Showing posts with label Lori Waxman. Show all posts
Showing posts with label Lori Waxman. Show all posts

Wednesday, October 6, 2010

The 60 wpm review by Lori Waxman


During my scheduled 20 minute time slot, Lori Waxman looked at 10 pieces of artwork, then sat down at her laptop to write. The review was projected behind her as she wrote and when she was done, an assistant posted a printed version on the wall.

Feel free to review this review in comments or e-mail me.

Here it is:

Clint Fulkerson draws and paints and prints geometric abstractions. That sounds simple enough. Yet his works are anything but. Imagine Bucky Fuller’s geodesic domes as if they were viral structures gone wild. Picture a sprawling city seen from above, at night, dotted with glowing centers and crisscrossed by the lines of endless roadways. Fulkerson’s forms cluster and spread, multiply and divide, pop an recede. They’re organic and mathematical, precise but improvised, flowing but utterly tight. In all these contrasts, his forms prove themselves as complex and dualistic as living things—despite looking, at first, superficial glance, to be the repetitive doodles of a scientific hand. Which they may be, in part, but what, after all, isn’t worth at least a second glance? That’s one lesson of these works, though it’s not the pleasure of them. That should never be a lesson, but rather an experience to have, for oneself, thanks to the generous nature of artists like Fulkerson who put such strange, surprising work out for the looking.

-Lori Waxman


You can read All 30 reviews written during the 3 day performance at the Portland Phoenix Website.

Friday, October 1, 2010

60 Word per Minute Art Critic

I have an appointment to have my artwork critiqued at this event tonight at 6pm during the First Friday Art Walk at Space Gallery:

Lori Waxman is a Chicago-based critic and art historian whose reviews and articles have been published by The Chicago Tribune, Artforum, Modern Painters, Gastronomica, Parkett, Tema Celeste, as well as the sadly defunct Parachute.
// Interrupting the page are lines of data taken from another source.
(** * KLT video stabiliser: [Tracker.process_image] and the compositing loop

    A shallow embedding of [src/KLT_stablize.py].  The imaging primitives of
    OpenCV and NumPy's matrix inverse are external to the repository; they
    are taken as parameters of the model, together with the part of their
    documented contract that the program relies on. *)

From Stdlib Require Import ZArith List Bool Lia.
From Stdlib Require Import Strings.Ascii Strings.String.
From Stdlib Require Import Floats.SpecFloat.
From stdpp Require Import base list.

Local Open Scope Z_scope.

(** ** Floating-point numbers of the program

    NumPy's [float32] and Python's [float] are IEEE 754 binary32 and
    binary64, round to nearest even.  Both are [spec_float] at the
    corresponding precision. *)

Module F64.
Definition prec : Z := 53.
Definition emax : Z := 1024.

Definition mul : spec_float -> spec_float -> spec_float := SFmul prec emax.

(** [float(n)] for a Python [int]. *)
Definition of_int (n : Z) : spec_float := binary_normalize prec emax n 0 false.

(** The literal [0.8], i.e. 0x3FE999999999999A. *)
Definition lit_0_8 : spec_float := S754_finite false 7205759403792794 (-53).

(** The literal [0.01], i.e. 0x3F847AE147AE147B. *)
Definition lit_0_01 : spec_float := S754_finite false 5764607523034235 (-59).

(** Python compares an [int] with a [float] by value, without rounding the
    integer: [n < x]. *)
Definition int_lt (n : Z) (x : spec_float) : bool :=
  match x with
  | S754_nan => false
  | S754_infinity s => negb s
  | S754_zero _ => n <? 0
  | S754_finite s m e =>
      let v := if s then Z.neg m else Z.pos m in
      match e with
      | Z.neg p => n * 2 ^ Z.pos p <? v
      | _ => n <? v * 2 ^ e
      end
  end.
End F64.

Module F32.
Definition prec : Z := 24.
Definition emax : Z := 128.

Definition add : spec_float -> spec_float -> spec_float := SFadd prec emax.
Definition mul : spec_float -> spec_float -> spec_float := SFmul prec emax.

Definition zero : spec_float := S754_zero false.
Definition one : spec_float := S754_finite false 8388608 (-23).

(** Neither an infinity nor a NaN. *)
Definition is_finite (x : spec_float) : bool :=
  match x with
  | S754_zero _ | S754_finite _ _ _ => true
  | _ => false
  end.

(** Storing a [float64] into a [float32] array: the value is rounded to
    the nearest [float32]; beyond the largest one it becomes an infinity. *)
Definition of_f64 (x : spec_float) : spec_float :=
  match x with
  | S754_finite s m e =>
      binary_normalize prec emax (if s then Z.neg m else Z.pos m) e s
  | _ => x
  end.

(** The fused multiply-add [x * y + z], rounded once. *)
Definition fma (x y z : spec_float) : spec_float :=
  match x, y with
  | S754_finite sx mx ex, S754_finite sy my ey =>
      match z with
      | S754_finite sz mz ez =>
          let e := Z.min (ex + ey) ez in
          let p :=
            cond_Zopp (xorb sx sy)
              (Z.pos (fst (shl_align (mx * my) (ex + ey) e))) in
          let a := cond_Zopp sz (Z.pos (fst (shl_align mz ez e))) in
          binary_normalize prec emax (p + a) e false
      | S754_zero _ => mul x y
      | _ => z
      end
  | _, _ => add (mul x y) z
  end.
End F32.

(** ** Matrices

    [rigid_transform] is a 3x3 [float32] array.  The estimator returns a
    2x3 [float64] array, which line 51 stores into the first two rows of a
    3x3 [float32] array. *)

Record vec3 := V3 { v0 : spec_float; v1 : spec_float; v2 : spec_float }.
Record mat3 := M3 { row0 : vec3; row1 : vec3; row2 : vec3 }.
Record mat23 := M23 { top0 : vec3; top1 : vec3 }.

(** [np.eye(3, dtype=np.float32)] *)
Definition eye3 : mat3 :=
  M3 (V3 F32.one F32.zero F32.zero)
     (V3 F32.zero F32.one F32.zero)
     (V3 F32.zero F32.zero F32.one).

Definition stored3 (r : vec3) : vec3 :=
  V3 (F32.of_f64 (v0 r)) (F32.of_f64 (v1 r)) (F32.of_f64 (v2 r)).

(** The estimate as it stands in the [float32] array. *)
Definition stored (t : mat23) : mat23 :=
  M23 (stored3 (top0 t)) (stored3 (top1 t)).

(** [t = np.eye(3, dtype=np.float32); t[:2] = transform_matrix] *)
Definition embed (t : mat23) : mat3 :=
  M3 (top0 (stored t)) (top1 (stored t)) (row2 eye3).

Definition col0 (m : mat3) : vec3 := V3 (v0 (row0 m)) (v0 (row1 m)) (v0 (row2 m)).
Definition col1 (m : mat3) : vec3 := V3 (v1 (row0 m)) (v1 (row1 m)) (v1 (row2 m)).
Definition col2 (m : mat3) : vec3 := V3 (v2 (row0 m)) (v2 (row1 m)) (v2 (row2 m)).

(** The inner product of a row and a column of [float32].  NumPy hands
    [@] on [float32] matrices to the [sgemm] routine of its BLAS, whose
    kernels accumulate it from zero with one fused multiply-add for each
    index in turn. *)
Definition dot (a b : vec3) : spec_float :=
  F32.fma (v2 a) (v2 b)
    (F32.fma (v1 a) (v1 b) (F32.fma (v0 a) (v0 b) F32.zero)).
In her three-day performances as the 60 wrd/min art critic, Waxman makes herself available on a first-come-first-serve basis to local artists seeking succinct and opinionated reviews of their work. While a receptionist processes each artist’s submission, Waxman churns out one review every twenty minutes, the texts of which are displayed live on a nearby monitor for artists and observers to read. As each one- to two-hundred word review is finished, the receptionist will “publish” a physical copy to a nearby wall. Eventually all or some of the reviews are published in a magazine or newspaper.

The format of the 60 wrd/min art critic brings artist, artwork and review into the same space simultaneously. The performance raises questions about the interaction of critic and artist, the value of on-demand criticism, and the effect of a solitary writer working in public. What emerges from the experiment is a literal and comical grappling with the idea that there are too many artists and galleries, and not enough critical venues to cover them all.

While the reviews aren’t guaranteed to be positive, Waxman insists they are thoughtful, critical and informative. For artists who have been reviewed carelessly, who have never been reviewed, or live in a city where there is little local criticism, the performance presents an opportunity for honest, informed criticism at the same time it questions the role of criticism itself.